There has been a fair amount of confusion about Cloudera’s position towards the enterprise data warehouse (EDW) in the market, as a technology, and in practice. We are hoping that with a little education this confusion can be put to rest. However, like any disruptive technology, I anticipate that this conversation will continue and evolve as our customers identify the right platform for their unique data needs.
Over the last year or so, Cloudera has taken a strong stance, introducing the enterprise data hub (EDH) as the de facto standard for the next generation of big data management. This has caused quite a commotion within the EDW community because some people and companies have claimed that introducing the EDH means that Cloudera is trying to “kill the EDW” or something to that effect. That’s just not the case.
For starters, we have been partners with Oracle for the past couple of years, and Oracle like pretty much all other data management vendors, sells an EDW (Exadata). In fact, they also sell their own version of an EDH, the Big Data Appliance, right alongside Exadata. Why? Because they understand that their customers use each platform for different workloads depending on the customers’ needs and constraints. In fact we have had connectors to Teradata for a long time that we co-developed with Teradata’s engineering team to make it easier to deploy and interoperate an EDH with an EDW.
EDWs and Enterprise Data Hubs
Cloudera’s vision is simply that there’s a new platform for data management built for the next generation of data applications. Like an EDW, an EDH can be used to help solve similar or dissimilar workloads depending on what the customers’ architecture looks like. There is definitely overlap – EDWs and EDHs can be used to solve some of the same problems, but conversely, each platform can do things the other can’t. As hundreds of customers deploy their EDHs, we continue to learn more about how the EDH and the EDW can and should coexist, we will continue to clarify the strengths and weaknesses of each, and what workloads are better for what system.
Is the EDH a solution to all data problems?

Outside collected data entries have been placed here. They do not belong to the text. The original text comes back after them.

(* ===== verification/DeskFiles.v ===== *)
(** Attachments: [src/src/support/attachments.go], with [SafeJoin] of
    [src/src/security/input.go].  [d_files] is what is below the attachment
    directory, by path; each system call is a section of its own and may fail, and
    an upload may break off with a part written. *)
From stdpp Require Import prelude strings list gmap.
From Stdlib Require Import ZArith Lia Ascii.
From S2P Require Import Prelude Files Errors Threads Sql RateLimit Text DeskModels DeskStates Desk.
From S2P Require Import DeskStore DeskBot DeskService DeskTickets.

(** * SafeJoin *)

Definition ErrEmptyBase : error := Plain "security: base directory must not be empty".
Definition ErrPathNullByte : error := Plain "security: path contains null byte".
Definition ErrPathNotRelative : error := Plain "security: path must be relative".
Definition ErrPathEscapesBase : error := Plain "security: path escapes base directory".

Definition has_nul (s : string) : bool := Contains s (String "000" "").

Definition SafeJoin (base untrusted : string) : Res string :=
  if base =s "" then Err ErrEmptyBase else
  if has_nul untrusted || has_nul base then Err ErrPathNullByte else
  if IsAbs untrusted || HasPrefix untrusted "/" || HasPrefix untrusted "\" then Err ErrPathNotRelative else
  let cleanBase := Clean base in
  let joined := Clean (Files.Join [cleanBase; untrusted]) in
  if negb (joined =s cleanBase) && negb (HasPrefix joined (cleanBase +:+ "/")) then Err ErrPathEscapesBase
  else Ok joined.

(** * Extensions *)

Definition allowedAttachmentExts : list string :=
  [".png"; ".jpg"; ".jpeg"; ".gif"; ".webp"; ".txt"; ".log"; ".json"; ".yaml"; ".yml"; ".conf"; ".pdf";
   ".zip"; ".gz"].

(** [filepath.Ext]: from the last dot after the last slash. *)
Fixpoint extLoop (s ext : string) : string :=
  match s with
  | EmptyString => ext
  | String c s' =>
      if Ascii.eqb c "." then extLoop s' (String c s')
      else if Ascii.eqb c "/" then extLoop s' "" else extLoop s' ext
  end.

Definition Ext (s : string) : string := extLoop s "".

Section attachments.
Context `{!Params}.

Definition attachmentExt (original : string) : string :=
  let ext := ToLowerU (Ext original) in
  if one_of ext allowedAttachmentExts then ext else "".

(** * System calls *)

(** [None] is success. *)
Definition syscall (f : Desk → Desk) : program (option error) :=
  atomic (λ e s, match e_fault e with
    | Some err => (Some err, if e_applied e then f s else s)
    | None => (None, f s)
    end).

Definition MkdirAll : program (option error) := syscall (λ s, s).

(** [O_CREATE|O_EXCL]. *)
Definition createExcl (path : string) : program (option error) :=
  atomic (λ e s,
    match d_files s !! path, e_fault e with
    | Some _, _ => (Some (Plain "file exists"), s)
    | None, Some err => (Some err, s)
    | None, None => (None, s {{ d_files := <[path := ""]> (d_files s) }})
    end).

(** What is written of the upload, and whether the copy failed. *)
Definition copyTo (path src : string) (max : Z) : program (Z * option error) :=
  atomic (λ e s,
    let part := match e_short e with
      | Some n => String.substring 0 (Nat.min n (Z.to_nat max)) src
      | None => String.substring 0 (Z.to_nat max) src
      end in
    ((slen part, match e_short e with Some _ => Some (Plain "unexpected EOF") | None => None end),
     s {{ d_files := <[path := part]> (d_files s) }})).

Definition closeFile : program (option error) := syscall (λ s, s).

Definition removeFile (path : string) : program (option error) :=
  syscall (λ s, s {{ d_files := delete path (d_files s) }}).

(** * Operations *)

Definition notStored (code : string) (status : Z) : error :=
  New code status "That attachment could not be stored".

Definition ticketForAttachment (id : Identity) (ticketID : string) : D Ticket :=
  let* m := SupportModeFor id in
  match m with
  | Some _ => let? _ := requireAgent id in TicketAnyOrg ticketID
  | None => let? (t, _) := TenantTicket id ticketID in ok_ t
  end.

Definition attachmentRow (i : string) (t : Ticket) (originalName stored contentType : string)
    (written userID at_ : Z) : Attachment :=
  let name := truncate (clean originalName) 200 in
  mkAttachment i (t_ID t) (t_OrgID t) "" (if name =s "" then "attachment" else name) stored
    (truncate (clean contentType) 120) written userID at_.

Definition AttachFile (id : Identity) (ticketID originalName contentType src : string) : D Attachment :=
  if negb (id_Authenticated id) || (id_UserID id =? 0)
  then fail (New CodeUnauthorized 401 "Authentication required") else
  if o_AttachmentDir =s "" then fail (New CodeUnavailable 503 "Attachments are not configured") else
  let? t := ticketForAttachment id ticketID in
  let* maxKB := settingInt SettingAttachmentMaxKB in
  let maxKB := if maxKB <=? 0 then 10240 else maxKB in
  let maxBytes := maxKB *! 1024 in
  let* i := newID "att" in
  let stored := i +:+ attachmentExt originalName in
  match SafeJoin o_AttachmentDir stored with
  | Err _ => fail (notStored CodeValidation 400)
  | Ok path =>
      let* e := MkdirAll in
      match e with
      | Some _ => fail (notStored CodeInternal 500)
      | None =>
          let* e := createExcl path in
          match e with
          | Some _ => fail (notStored CodeInternal 500)
          | None =>
              let* (written, copyErr) := copyTo path src (maxBytes +! 1) in
              let* closeErr := closeFile in
              match copyErr, closeErr, maxBytes <? written with
              | None, None, false =>
                  let* r := newID "atr" in
                  let* at_ := nowUnix in
                  let a := attachmentRow r t originalName stored contentType written (id_UserID id) at_ in
                  let* ins := InsertAttachment a in
                  match ins with
                  | Err err => let* _ := removeFile path in fail err
                  | Ok _ =>
                      let? _ := audit id (entry (t_OrgID t) "ticket.attach" "ticket" (t_ID t) "" "" "") in
                      ok_ a
                  end
              | _, _, _ =>
                  let* _ := removeFile path in
                  if maxBytes <? written
                  then fail (WithDetails (New "PAYLOAD_TOO_LARGE" 413 "That attachment is too large")
                    [("max_kilobytes", DInt maxKB)])
                  else fail (notStored CodeInternal 500)
              end
          end
      end
  end.

(** [Service.Attachments]. *)
Definition TicketAttachments (id : Identity) (ticketID : string) : D (list Attachment) :=
  let? t := ticketForAttachment id ticketID in
  GetAttachments (t_OrgID t) (t_ID t).

(** The open file is its contents. *)
Definition openFile (path : string) : program (option string) :=
  peek (λ e s, match e_fault e with Some _ => None | None => d_files s !! path end).

Definition OpenAttachment (id : Identity) (attachmentID : string) : D (Attachment * string) :=
  if negb (id_Authenticated id) then fail (New CodeUnauthorized 401 "Authentication required") else
  if o_AttachmentDir =s "" then fail (notFound "Attachment") else
  let* m := SupportModeFor id in
  let? orgID := match m with
    | Some _ => let? _ := requireAgent id in ok_ 0
    | None => ok_ (id_OrgID id)
    end in
  let? a := if orgID =? 0 then AttachmentAnyOrg attachmentID else GetAttachment orgID attachmentID in
  let* seen :=
    if orgID =? 0 then Ret true
    else let* r := TenantTicket id (at_TicketID a) in Ret (is_ok r) in
  if negb seen then fail (notFound "Attachment") else
  match SafeJoin o_AttachmentDir (at_StoredName a) with
  | Err _ => fail (notFound "Attachment")
  | Ok path =>
      let* file := openFile path in
      match file with None => fail (notFound "Attachment") | Some data => ok_ (a, data) end
  end.
End attachments.

(** * Joining stays inside *)

Lemma comps_key s : Clean s = s → IsAbs s = true → comps s = key s.
Proof.
  intros Hc Ha. rewrite <-Hc at 1. unfold Clean. rewrite Ha.
  change ("/" +:+ join_comps (resolve true [] (comps s))) with (String slash (join_comps (key s))).
  rewrite comps_rooted. apply comps_join, names_plain, key_names.
Qed.

Lemma HasPrefix_split s p : HasPrefix s p = true → ∃ r, s = p +:+ r.
Proof.
  unfold HasPrefix. revert p. induction s as [| c s IH]; intros [| d p]; cbn; try done.
  - by eexists.
  - by eexists.
  - destruct (Ascii.ascii_dec d c) as [-> |]; [| done]. intros [r ->]%IH. by exists r.
Qed.

(** Whatever name is joined to an absolute directory, a path that is returned
    is in its shortest form and lies in the directory or below it. *)
Theorem SafeJoin_inside (base untrusted path : string) :
  IsAbs base = true → SafeJoin base untrusted = Ok path →
  clean_path path ∧ key base `prefix_of` key path.
Proof.
  intros Hb. unfold SafeJoin. destruct (base =s ""); [done |].
  destruct (has_nul untrusted || has_nul base); [done |].
  destruct (_ || _ || _) eqn:Eabs; [done |].
  assert (IsAbs (Clean base) = true) as Hcb by apply (clean_Clean _ Hb).
  assert (IsAbs (Files.Join [Clean base; untrusted]) = true) as Hj.
  { unfold Files.Join. cbn [List.filter].
    destruct (Clean base =s "") eqn:E; [apply seqb_eq in E; by rewrite E in Hcb |]. cbn [negb].
    destruct (negb (untrusted =s "")); apply clean_Clean; [| done].
    change (join_comps [Clean base; untrusted]) with (Clean base +:+ String slash untrusted).
    by apply IsAbs_app. }
  set (joined := Clean (Files.Join _)) in *. assert (clean_path joined) as Hjc by by apply clean_Clean.
  destruct (joined =s Clean base) eqn:E; cbn [negb andb].
  { apply seqb_eq in E. intros He. assert (path = joined) as -> by congruence. split; [done |]. by rewrite E, (key_Clean base Hb). }
  destruct (HasPrefix joined (Clean base +:+ "/")) eqn:Ep; cbn [negb]; [| done]. intros He.
  assert (path = joined) as -> by congruence. split; [done |].
  apply HasPrefix_split in Ep as [r Er].
  replace ((Clean base +:+ "/") +:+ r) with (Clean base +:+ String slash r) in Er
    by (by rewrite string_app_assoc).
  destruct Hjc as [Ha Hc]. rewrite <-(comps_key joined Hc Ha), Er, comps_app.
  rewrite (comps_key (Clean base)), key_Clean; [by eexists | done | by apply clean_Clean | done].
Qed.

Lemma SafeJoin_inside_witness :
  SafeJoin "/srv/att" "att_1.png" = Ok "/srv/att/att_1.png" ∧
  key "/srv/att" `prefix_of` key "/srv/att/att_1.png".
Proof.
  assert (SafeJoin "/srv/att" "att_1.png" = Ok "/srv/att/att_1.png") as E by by vm_compute.
  split; [done |]. by apply (SafeJoin_inside "/srv/att" "att_1.png" "/srv/att/att_1.png").
Defined.

Example SafeJoin_refuses :
  is_ok (SafeJoin "/srv/att" "../secret") = false ∧ is_ok (SafeJoin "/srv/att" "/etc/passwd") = false ∧
  SafeJoin "/srv/att" "a/../b" = Ok "/srv/att/b" ∧
  @attachmentExt (plainParams true) "Report.PDF" = ".pdf" ∧
  @attachmentExt (plainParams true) "shell.php" = "".
Proof. by vm_compute. Qed.
Lemma Safe_EditArticle id i n : Safe (EditArticle id i n).
Proof.
  unfold EditArticle. apply Safe_bindD; [auto with rely |]. intros _ h.
  knowing Yields_GetArticle. destruct (_ || _); [done |].
  apply safe_at_bindD; [safely |]. intros slug h2 H2.
  apply safe_at_bind; [auto with rely |]. intros at_ h3 H3.
  apply Safe_at_then; [apply Safe_UpdateArticle | intros; safely].
  eexists. split; [still |]. auto.
Qed.

Lemma Safe_TransitionArticle id i to : Safe (TransitionArticle id i to).
Proof.
  unfold TransitionArticle. apply Safe_bindD; [auto with rely |]. intros _ h.
  knowing Yields_GetArticle. destruct (CanPublishArticle _ _) eqn:Hc; cbn [negb]; [| done].
  apply safe_at_bind; [safely |]. intros role h2 H2. destruct (negb _); [done |].
  apply safe_at_bind; [auto with rely |]. intros at_ h3 H3.
  apply Safe_at_then; [apply Safe_UpdateArticle | intros; safely].
  eexists. split; [still |]. auto.
Qed.

Lemma Safe_PublicArticle id i : Safe (PublicArticle id i).
Proof. unfold PublicArticle. safely. Qed.
Lemma Safe_SearchArticles id t a b : Safe (SearchArticles id t a b).
Proof. unfold SearchArticles. safely. Qed.
Lemma Safe_StaffArticles id l t a b : Safe (StaffArticles id l t a b).
Proof. unfold StaffArticles. safely. Qed.
Lemma Safe_ArticleFeedback id i b : Safe (ArticleFeedback id i b).
Proof. unfold ArticleFeedback. safely. Qed.
Lemma Safe_SuggestArticles t n : Safe (SuggestArticles t n).
Proof. unfold SuggestArticles. safely. Qed.
Lemma Safe_CannedResponses id : Safe (CannedResponses id).
Proof. unfold CannedResponses. safely. Qed.
Hint Resolve Safe_CannedResponses : rely.
Lemma Safe_CreatePersonalCanned id i : Safe (CreatePersonalCanned id i).
Proof. unfold CreatePersonalCanned. safely. Qed.
Lemma Safe_UpdatePersonalCanned id i n : Safe (UpdatePersonalCanned id i n).
Proof. unfold UpdatePersonalCanned. safely. Qed.
Lemma Safe_DeletePersonalCanned id i : Safe (DeletePersonalCanned id i).
Proof. unfold DeletePersonalCanned. safely. Qed.
Lemma Safe_UseCanned id i : Safe (UseCanned id i).
Proof. unfold UseCanned. safely. Qed.
Lemma Safe_SuggestCanned id t n : Safe (SuggestCanned id t n).
Proof. unfold SuggestCanned. safely. Qed.
Lemma Safe_requireAdmin id : Safe (requireAdmin id).
Proof. unfold requireAdmin. safely. Qed.
Hint Resolve Safe_requireAdmin : rely.
Lemma Safe_Settings id : Safe (Settings id).
Proof. unfold Settings. safely. Qed.
Lemma Safe_SetSetting id k v : Safe (SetSetting id k v).
Proof. unfold SetSetting. safely. Qed.
Lemma Safe_SaveSLAPolicy id p : Safe (SaveSLAPolicy id p).
Proof. unfold SaveSLAPolicy. safely. Qed.
Lemma Safe_SaveDepartment id d : Safe (SaveDepartment id d).
Proof. unfold SaveDepartment. safely. Qed.
Lemma Safe_Departments id : Safe (Departments id).
Proof. unfold Departments. safely. Qed.
Lemma Safe_SaveCategory id c : Safe (SaveCategory id c).
Proof. unfold SaveCategory. safely. Qed.
Lemma Safe_Categories : Safe Categories.
Proof. unfold Categories. safely. Qed.
Lemma Safe_SaveAgent id a : Safe (SaveAgent id a).
Proof. unfold SaveAgent. safely. Qed.
Lemma Safe_Agents id : Safe (Agents id).
Proof. unfold Agents. safely. Qed.
Lemma Safe_SaveSharedCanned id i n : Safe (SaveSharedCanned id i n).
Proof. unfold SaveSharedCanned. safely. Qed.
Lemma Safe_SharedCanned id : Safe (SharedCanned id).
Proof. unfold SharedCanned. safely. Qed.
Lemma Safe_agentCounts l m : Safe (agentCounts l m).
Proof. revert m. induction l as [| a l IH]; intros m; cbn [agentCounts]; safely. Qed.
Hint Resolve Safe_agentCounts : rely.
Lemma Safe_Reports id n : Safe (Reports id n).
Proof. unfold Reports, groupReport, slaReport, agentReport. safely. Qed.

(** * attachments.go *)

Lemma Safe_syscall f : (∀ s, promise s (f s)) → Safe (syscall f).
Proof.
  intros Hf. apply Safe_atomic. intros e s. destruct (e_fault e); cbn; [| apply Hf].
  destruct (e_applied e); [apply Hf | apply promise_refl].
Qed.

Of course not, but as I said there is some overlap, and good-hearted people can (and do) argue about the boundaries of the overlap. But the fact is that thousands of enterprise customers all over the world are experimenting and pushing Hadoop in new ways, and in many cases they are moving some data, some workloads and some processes from some existing systems into Hadoop because it offers new capabilities at a much lower cost.
So what does Cloudera advise our customers to do with respect to EDWs?
We recommend building an EDH next to your EDW. Then if it makes sense, you can examine the data and workloads in your EDW and decide which ones would perform better in the EDH, thereby freeing up space and CPU cycles for the workloads that can only be served appropriately by an EDW.
We have hundreds of paying enterprise customers and many of them are doing just that. We are focused on helping our customers solve difficult data management problems using Hadoop. Now EDWs have been around for a long time and they are very powerful systems. In fact many people argue that an EDW is not really a product per se but a set of business processes (Kimball style data marts, ODSs, ETL/ ELT, etc), which we think is a reasonable way to think about it.
What do Long-Time EDW Practitioners Think?
There’s a wide range of opinion here. But one example is articulated very well in a webinar we produced last month for EDW professionals featuring Dr. Ralph Kimball, founder of The Kimball Group where he did a nice job explaining to EDW professionals what Apache Hadoop (and our EDH) actually is. He explained how Hadoop is similar to (and different from) EDWs in a variety of ways, and how he thinks EDW architects should think about Hadoop.
I really recommend you watch it (if you’re interested you can watch it here). For those of you who don’t know Ralph, he’s generally considered one of the leading thinkers in the area of data warehousing and has written some of the seminal books on the topic. The first one was so popular (over 6,000 registrants) that we did a second webinar on May 29th for Hadoop professionals who want to better understand EDWs, kind of the opposite of the first one.
To wrap up, I’ll just repeat in case you’ve gotten this far and forgotten why you started reading:
- We do not recommend throwing out your EDW.
- We do not think EDWs are dead.
- We don’t think our enterprise data hub is a direct replacement for your EDW.
But, we do think any modern enterprise can benefit from building an EDH to see how it complements their existing data management infrastructure, and also gives you new capabilities and insights that you may have been missing.
Oh, and the EDH can also make you millions of dollars… but I will save that for a different blog post.